Print, in exact form, the lines below from the one containing "(* ===== verification/EncoderSched.v ===== *)" through the one containing "let num_encoder_tokens := length_", and omit all others.

Stored items:
================

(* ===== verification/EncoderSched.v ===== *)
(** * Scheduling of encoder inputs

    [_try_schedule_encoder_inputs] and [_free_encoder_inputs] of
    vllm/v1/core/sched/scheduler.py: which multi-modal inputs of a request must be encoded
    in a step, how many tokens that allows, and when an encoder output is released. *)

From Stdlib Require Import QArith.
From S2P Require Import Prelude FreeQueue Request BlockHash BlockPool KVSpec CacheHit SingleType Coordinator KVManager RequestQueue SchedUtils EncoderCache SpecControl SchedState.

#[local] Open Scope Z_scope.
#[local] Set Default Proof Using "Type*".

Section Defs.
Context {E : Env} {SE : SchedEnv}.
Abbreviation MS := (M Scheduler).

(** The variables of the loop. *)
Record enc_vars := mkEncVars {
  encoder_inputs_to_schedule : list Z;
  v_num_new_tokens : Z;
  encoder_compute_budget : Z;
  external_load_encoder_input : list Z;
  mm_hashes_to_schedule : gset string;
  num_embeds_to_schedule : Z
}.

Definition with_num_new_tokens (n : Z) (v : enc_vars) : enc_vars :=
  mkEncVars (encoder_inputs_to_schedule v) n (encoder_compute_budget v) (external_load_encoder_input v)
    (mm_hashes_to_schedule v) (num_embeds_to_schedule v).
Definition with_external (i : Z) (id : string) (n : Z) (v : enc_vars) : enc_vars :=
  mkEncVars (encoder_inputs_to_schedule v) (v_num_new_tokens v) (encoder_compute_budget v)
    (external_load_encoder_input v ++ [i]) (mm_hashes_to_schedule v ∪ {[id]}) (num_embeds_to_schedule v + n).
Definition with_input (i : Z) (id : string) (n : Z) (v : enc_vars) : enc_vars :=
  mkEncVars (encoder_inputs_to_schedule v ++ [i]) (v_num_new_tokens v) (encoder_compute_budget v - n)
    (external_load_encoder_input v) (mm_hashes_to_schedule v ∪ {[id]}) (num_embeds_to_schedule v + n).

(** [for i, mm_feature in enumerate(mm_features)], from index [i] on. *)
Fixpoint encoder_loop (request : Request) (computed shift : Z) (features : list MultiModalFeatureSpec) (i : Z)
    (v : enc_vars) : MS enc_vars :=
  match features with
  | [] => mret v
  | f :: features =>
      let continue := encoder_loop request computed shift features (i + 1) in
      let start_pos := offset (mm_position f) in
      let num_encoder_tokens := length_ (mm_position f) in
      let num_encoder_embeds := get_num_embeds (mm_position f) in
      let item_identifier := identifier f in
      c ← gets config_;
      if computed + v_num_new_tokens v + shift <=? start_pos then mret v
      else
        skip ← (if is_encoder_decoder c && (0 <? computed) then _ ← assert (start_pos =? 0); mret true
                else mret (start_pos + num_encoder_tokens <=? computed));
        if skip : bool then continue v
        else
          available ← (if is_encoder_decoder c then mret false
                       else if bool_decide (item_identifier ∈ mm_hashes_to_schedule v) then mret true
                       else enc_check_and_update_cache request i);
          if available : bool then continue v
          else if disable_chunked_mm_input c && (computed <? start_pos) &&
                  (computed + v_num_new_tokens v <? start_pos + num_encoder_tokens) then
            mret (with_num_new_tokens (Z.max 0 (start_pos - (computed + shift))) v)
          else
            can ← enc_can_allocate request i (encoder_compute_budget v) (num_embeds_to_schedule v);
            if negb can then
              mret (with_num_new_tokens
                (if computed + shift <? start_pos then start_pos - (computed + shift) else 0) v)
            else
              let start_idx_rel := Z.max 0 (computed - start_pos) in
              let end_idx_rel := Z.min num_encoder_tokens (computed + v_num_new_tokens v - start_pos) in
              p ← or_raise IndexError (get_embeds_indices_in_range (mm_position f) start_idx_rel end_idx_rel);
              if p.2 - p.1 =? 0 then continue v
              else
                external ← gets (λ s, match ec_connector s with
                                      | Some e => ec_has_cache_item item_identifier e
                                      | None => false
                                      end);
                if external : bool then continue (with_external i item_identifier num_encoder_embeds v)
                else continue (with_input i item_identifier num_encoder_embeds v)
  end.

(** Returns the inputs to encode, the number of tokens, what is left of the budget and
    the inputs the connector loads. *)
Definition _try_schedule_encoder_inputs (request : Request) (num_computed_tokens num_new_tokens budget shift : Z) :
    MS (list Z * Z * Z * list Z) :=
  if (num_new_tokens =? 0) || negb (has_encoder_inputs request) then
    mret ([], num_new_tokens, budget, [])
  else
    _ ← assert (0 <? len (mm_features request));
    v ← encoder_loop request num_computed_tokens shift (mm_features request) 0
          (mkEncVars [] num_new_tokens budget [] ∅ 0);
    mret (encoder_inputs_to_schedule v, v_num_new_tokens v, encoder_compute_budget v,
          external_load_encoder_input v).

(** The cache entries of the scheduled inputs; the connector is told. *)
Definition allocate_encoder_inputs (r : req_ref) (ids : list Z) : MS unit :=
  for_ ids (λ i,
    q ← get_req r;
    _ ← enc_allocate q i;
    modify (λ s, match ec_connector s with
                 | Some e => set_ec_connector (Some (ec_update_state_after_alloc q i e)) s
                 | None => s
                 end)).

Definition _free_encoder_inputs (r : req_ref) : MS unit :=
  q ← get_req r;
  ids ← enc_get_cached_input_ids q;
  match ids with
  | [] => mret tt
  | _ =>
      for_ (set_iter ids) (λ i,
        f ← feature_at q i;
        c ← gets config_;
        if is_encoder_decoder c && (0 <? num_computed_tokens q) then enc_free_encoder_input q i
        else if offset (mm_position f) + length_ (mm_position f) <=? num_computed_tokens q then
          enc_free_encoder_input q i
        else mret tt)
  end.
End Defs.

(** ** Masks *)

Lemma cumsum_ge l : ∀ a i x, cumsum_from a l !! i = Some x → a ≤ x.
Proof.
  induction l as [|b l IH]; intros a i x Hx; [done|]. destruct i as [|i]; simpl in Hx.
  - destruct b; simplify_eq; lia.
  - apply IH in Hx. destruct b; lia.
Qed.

================

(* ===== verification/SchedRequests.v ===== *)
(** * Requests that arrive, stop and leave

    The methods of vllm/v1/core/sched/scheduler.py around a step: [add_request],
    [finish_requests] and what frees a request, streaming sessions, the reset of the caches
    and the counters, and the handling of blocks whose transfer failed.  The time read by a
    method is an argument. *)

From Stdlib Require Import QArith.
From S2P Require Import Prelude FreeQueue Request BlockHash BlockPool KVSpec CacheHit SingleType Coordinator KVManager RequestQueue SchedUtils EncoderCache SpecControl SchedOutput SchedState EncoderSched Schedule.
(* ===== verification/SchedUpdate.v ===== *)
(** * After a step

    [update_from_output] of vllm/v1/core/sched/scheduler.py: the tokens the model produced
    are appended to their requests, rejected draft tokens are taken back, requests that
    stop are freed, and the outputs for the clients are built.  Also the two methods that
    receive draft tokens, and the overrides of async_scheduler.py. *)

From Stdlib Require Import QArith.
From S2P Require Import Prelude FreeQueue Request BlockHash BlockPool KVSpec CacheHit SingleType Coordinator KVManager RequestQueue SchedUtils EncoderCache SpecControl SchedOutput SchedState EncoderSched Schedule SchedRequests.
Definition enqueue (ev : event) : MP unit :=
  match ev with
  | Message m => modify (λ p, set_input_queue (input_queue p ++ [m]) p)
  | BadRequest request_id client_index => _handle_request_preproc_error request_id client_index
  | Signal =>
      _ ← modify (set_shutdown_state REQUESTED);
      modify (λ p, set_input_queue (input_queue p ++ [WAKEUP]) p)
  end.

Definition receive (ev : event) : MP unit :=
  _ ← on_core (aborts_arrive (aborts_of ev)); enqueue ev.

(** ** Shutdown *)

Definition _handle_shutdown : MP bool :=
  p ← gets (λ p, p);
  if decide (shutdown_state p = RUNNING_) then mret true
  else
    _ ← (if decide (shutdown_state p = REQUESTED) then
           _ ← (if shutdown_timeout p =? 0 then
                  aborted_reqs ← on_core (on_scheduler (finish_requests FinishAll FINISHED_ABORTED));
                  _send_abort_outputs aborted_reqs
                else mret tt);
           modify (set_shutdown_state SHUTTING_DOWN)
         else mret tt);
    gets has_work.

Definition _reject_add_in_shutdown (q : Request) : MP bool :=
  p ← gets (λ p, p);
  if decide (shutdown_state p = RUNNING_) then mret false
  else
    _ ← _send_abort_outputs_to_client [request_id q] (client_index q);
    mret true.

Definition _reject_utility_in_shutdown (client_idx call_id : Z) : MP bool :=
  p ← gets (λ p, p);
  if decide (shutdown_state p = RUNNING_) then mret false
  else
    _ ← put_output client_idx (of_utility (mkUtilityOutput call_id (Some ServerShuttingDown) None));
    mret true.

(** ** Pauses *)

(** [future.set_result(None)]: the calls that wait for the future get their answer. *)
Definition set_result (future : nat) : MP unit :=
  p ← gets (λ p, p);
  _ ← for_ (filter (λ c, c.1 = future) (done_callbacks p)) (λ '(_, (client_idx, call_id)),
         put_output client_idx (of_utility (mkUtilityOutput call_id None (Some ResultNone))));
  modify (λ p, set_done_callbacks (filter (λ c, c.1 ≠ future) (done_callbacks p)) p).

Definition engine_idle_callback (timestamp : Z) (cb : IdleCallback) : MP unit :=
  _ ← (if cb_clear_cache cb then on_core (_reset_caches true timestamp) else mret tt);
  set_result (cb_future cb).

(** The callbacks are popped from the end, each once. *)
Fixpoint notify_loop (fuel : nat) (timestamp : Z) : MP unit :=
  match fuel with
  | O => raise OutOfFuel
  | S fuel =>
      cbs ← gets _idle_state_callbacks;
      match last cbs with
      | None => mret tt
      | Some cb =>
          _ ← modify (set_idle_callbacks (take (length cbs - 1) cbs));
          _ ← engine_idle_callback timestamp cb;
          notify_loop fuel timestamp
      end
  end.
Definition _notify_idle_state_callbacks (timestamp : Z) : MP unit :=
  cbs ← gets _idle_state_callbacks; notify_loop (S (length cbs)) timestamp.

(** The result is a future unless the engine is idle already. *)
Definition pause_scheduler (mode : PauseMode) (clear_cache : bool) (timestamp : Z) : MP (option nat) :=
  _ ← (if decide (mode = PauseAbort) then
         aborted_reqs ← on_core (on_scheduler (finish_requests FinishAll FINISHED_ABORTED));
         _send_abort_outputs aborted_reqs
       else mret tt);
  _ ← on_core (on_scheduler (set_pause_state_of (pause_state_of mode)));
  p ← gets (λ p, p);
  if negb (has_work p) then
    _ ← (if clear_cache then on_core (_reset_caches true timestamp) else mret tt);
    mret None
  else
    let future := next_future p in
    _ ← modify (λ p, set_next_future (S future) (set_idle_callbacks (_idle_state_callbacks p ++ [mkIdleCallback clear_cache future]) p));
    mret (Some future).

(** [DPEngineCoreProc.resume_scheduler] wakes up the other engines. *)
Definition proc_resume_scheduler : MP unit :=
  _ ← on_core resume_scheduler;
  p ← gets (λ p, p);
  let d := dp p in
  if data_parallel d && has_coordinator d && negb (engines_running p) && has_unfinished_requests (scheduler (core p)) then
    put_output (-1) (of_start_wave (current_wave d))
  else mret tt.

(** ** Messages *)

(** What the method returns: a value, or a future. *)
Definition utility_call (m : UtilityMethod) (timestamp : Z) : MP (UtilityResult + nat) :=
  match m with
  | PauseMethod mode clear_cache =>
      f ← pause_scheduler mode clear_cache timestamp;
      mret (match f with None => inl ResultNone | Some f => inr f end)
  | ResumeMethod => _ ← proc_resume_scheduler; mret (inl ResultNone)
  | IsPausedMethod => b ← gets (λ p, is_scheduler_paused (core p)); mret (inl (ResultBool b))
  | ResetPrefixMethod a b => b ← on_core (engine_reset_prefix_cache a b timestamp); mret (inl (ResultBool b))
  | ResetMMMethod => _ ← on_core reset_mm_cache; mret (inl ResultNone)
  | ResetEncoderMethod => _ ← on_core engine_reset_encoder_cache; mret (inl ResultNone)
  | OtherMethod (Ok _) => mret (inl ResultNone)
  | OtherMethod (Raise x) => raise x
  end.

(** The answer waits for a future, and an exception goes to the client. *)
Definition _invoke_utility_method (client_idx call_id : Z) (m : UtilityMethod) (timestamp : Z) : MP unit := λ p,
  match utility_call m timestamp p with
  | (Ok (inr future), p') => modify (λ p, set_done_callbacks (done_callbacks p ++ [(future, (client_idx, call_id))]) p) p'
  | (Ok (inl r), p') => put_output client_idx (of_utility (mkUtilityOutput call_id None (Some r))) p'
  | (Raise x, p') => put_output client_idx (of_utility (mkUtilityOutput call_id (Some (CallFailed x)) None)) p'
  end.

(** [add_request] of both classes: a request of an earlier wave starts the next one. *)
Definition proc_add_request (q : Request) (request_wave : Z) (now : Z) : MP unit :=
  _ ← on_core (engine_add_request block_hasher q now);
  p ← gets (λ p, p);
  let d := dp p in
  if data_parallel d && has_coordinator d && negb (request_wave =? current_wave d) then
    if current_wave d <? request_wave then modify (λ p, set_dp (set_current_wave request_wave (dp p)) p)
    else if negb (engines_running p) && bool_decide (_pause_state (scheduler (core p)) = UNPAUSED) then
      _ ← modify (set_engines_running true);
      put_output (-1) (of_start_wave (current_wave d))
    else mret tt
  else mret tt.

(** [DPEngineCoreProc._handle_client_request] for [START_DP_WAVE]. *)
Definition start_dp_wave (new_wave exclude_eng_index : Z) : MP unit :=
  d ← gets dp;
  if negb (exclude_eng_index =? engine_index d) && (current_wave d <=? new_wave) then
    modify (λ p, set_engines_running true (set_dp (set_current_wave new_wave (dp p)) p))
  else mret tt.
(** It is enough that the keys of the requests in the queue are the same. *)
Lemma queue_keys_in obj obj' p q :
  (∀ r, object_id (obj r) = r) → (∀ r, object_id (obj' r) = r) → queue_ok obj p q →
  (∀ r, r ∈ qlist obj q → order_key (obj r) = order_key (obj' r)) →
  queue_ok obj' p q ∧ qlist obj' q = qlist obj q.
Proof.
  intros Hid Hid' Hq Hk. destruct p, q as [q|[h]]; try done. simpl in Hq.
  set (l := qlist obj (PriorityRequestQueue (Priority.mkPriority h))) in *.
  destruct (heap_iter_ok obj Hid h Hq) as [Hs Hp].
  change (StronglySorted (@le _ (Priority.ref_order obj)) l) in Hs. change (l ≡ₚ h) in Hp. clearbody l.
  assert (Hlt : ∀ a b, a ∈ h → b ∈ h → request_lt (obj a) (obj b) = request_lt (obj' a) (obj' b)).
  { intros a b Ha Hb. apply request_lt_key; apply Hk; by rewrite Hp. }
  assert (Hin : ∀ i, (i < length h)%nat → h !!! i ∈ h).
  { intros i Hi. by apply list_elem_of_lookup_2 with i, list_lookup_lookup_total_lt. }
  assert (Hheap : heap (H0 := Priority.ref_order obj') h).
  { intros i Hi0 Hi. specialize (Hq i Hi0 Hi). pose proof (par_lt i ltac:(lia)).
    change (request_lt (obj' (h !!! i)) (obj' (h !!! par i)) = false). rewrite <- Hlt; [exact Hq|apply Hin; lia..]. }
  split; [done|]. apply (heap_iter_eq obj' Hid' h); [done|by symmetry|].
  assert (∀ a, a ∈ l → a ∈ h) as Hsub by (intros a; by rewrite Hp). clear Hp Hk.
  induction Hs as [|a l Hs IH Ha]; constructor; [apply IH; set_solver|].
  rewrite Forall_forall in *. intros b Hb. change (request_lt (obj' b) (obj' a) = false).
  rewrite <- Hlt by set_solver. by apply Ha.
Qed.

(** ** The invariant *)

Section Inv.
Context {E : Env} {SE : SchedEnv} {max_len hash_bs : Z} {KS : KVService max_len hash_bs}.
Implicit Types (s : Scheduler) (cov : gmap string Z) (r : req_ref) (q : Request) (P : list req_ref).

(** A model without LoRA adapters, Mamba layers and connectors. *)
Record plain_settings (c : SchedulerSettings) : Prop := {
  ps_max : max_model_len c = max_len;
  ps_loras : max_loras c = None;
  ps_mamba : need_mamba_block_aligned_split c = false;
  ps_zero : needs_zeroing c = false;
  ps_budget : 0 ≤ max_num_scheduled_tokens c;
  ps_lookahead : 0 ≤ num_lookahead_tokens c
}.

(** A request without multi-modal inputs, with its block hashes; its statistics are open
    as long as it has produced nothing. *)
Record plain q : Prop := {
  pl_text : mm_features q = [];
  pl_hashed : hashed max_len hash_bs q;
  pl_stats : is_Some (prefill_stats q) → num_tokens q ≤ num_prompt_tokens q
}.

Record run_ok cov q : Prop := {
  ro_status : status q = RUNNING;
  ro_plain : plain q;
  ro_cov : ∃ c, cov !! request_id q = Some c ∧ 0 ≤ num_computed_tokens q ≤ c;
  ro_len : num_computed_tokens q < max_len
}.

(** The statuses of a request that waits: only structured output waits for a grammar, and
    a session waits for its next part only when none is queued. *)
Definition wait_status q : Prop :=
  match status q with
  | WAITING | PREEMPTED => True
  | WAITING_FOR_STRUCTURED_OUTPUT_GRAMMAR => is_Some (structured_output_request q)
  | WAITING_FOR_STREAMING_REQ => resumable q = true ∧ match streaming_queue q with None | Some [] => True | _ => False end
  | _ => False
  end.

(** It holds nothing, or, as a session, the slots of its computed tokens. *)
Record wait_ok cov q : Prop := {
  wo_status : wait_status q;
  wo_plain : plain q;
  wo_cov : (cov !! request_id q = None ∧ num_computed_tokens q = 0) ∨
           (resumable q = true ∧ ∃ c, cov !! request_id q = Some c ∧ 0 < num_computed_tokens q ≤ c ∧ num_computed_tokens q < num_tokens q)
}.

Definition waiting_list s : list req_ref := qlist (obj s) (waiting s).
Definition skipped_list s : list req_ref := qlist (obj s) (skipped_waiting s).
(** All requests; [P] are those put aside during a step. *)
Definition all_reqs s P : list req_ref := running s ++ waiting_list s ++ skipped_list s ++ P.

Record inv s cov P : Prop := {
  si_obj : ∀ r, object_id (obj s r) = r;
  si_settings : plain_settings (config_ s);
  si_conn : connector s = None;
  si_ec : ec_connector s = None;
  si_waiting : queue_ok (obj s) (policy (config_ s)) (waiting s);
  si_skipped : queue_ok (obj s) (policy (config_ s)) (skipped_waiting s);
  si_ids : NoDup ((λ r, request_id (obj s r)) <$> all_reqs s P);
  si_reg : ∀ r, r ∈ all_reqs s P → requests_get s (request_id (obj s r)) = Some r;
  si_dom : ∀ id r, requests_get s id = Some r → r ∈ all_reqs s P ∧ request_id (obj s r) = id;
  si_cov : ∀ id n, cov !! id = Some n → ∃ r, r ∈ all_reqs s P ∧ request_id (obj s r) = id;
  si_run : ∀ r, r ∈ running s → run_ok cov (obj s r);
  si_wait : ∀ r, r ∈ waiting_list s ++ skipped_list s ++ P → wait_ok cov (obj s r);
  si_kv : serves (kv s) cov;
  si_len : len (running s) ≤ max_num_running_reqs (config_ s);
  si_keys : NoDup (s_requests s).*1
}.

================

**Solved exercise**
(* ===== verification/EncoderSched.v ===== *)
(** * Scheduling of encoder inputs

    [_try_schedule_encoder_inputs] and [_free_encoder_inputs] of
    vllm/v1/core/sched/scheduler.py: which multi-modal inputs of a request must be encoded
    in a step, how many tokens that allows, and when an encoder output is released. *)

From Stdlib Require Import QArith.
From S2P Require Import Prelude FreeQueue Request BlockHash BlockPool KVSpec CacheHit SingleType Coordinator KVManager RequestQueue SchedUtils EncoderCache SpecControl SchedState.

#[local] Open Scope Z_scope.
#[local] Set Default Proof Using "Type*".

Section Defs.
Context {E : Env} {SE : SchedEnv}.
Abbreviation MS := (M Scheduler).

(** The variables of the loop. *)
Record enc_vars := mkEncVars {
  encoder_inputs_to_schedule : list Z;
  v_num_new_tokens : Z;
  encoder_compute_budget : Z;
  external_load_encoder_input : list Z;
  mm_hashes_to_schedule : gset string;
  num_embeds_to_schedule : Z
}.

Definition with_num_new_tokens (n : Z) (v : enc_vars) : enc_vars :=
  mkEncVars (encoder_inputs_to_schedule v) n (encoder_compute_budget v) (external_load_encoder_input v)
    (mm_hashes_to_schedule v) (num_embeds_to_schedule v).
Definition with_external (i : Z) (id : string) (n : Z) (v : enc_vars) : enc_vars :=
  mkEncVars (encoder_inputs_to_schedule v) (v_num_new_tokens v) (encoder_compute_budget v)
    (external_load_encoder_input v ++ [i]) (mm_hashes_to_schedule v ∪ {[id]}) (num_embeds_to_schedule v + n).
Definition with_input (i : Z) (id : string) (n : Z) (v : enc_vars) : enc_vars :=
  mkEncVars (encoder_inputs_to_schedule v ++ [i]) (v_num_new_tokens v) (encoder_compute_budget v - n)
    (external_load_encoder_input v) (mm_hashes_to_schedule v ∪ {[id]}) (num_embeds_to_schedule v + n).

(** [for i, mm_feature in enumerate(mm_features)], from index [i] on. *)
Fixpoint encoder_loop (request : Request) (computed shift : Z) (features : list MultiModalFeatureSpec) (i : Z)
    (v : enc_vars) : MS enc_vars :=
  match features with
  | [] => mret v
  | f :: features =>
      let continue := encoder_loop request computed shift features (i + 1) in
      let start_pos := offset (mm_position f) in
      let num_encoder_tokens := length_ (mm_position f) in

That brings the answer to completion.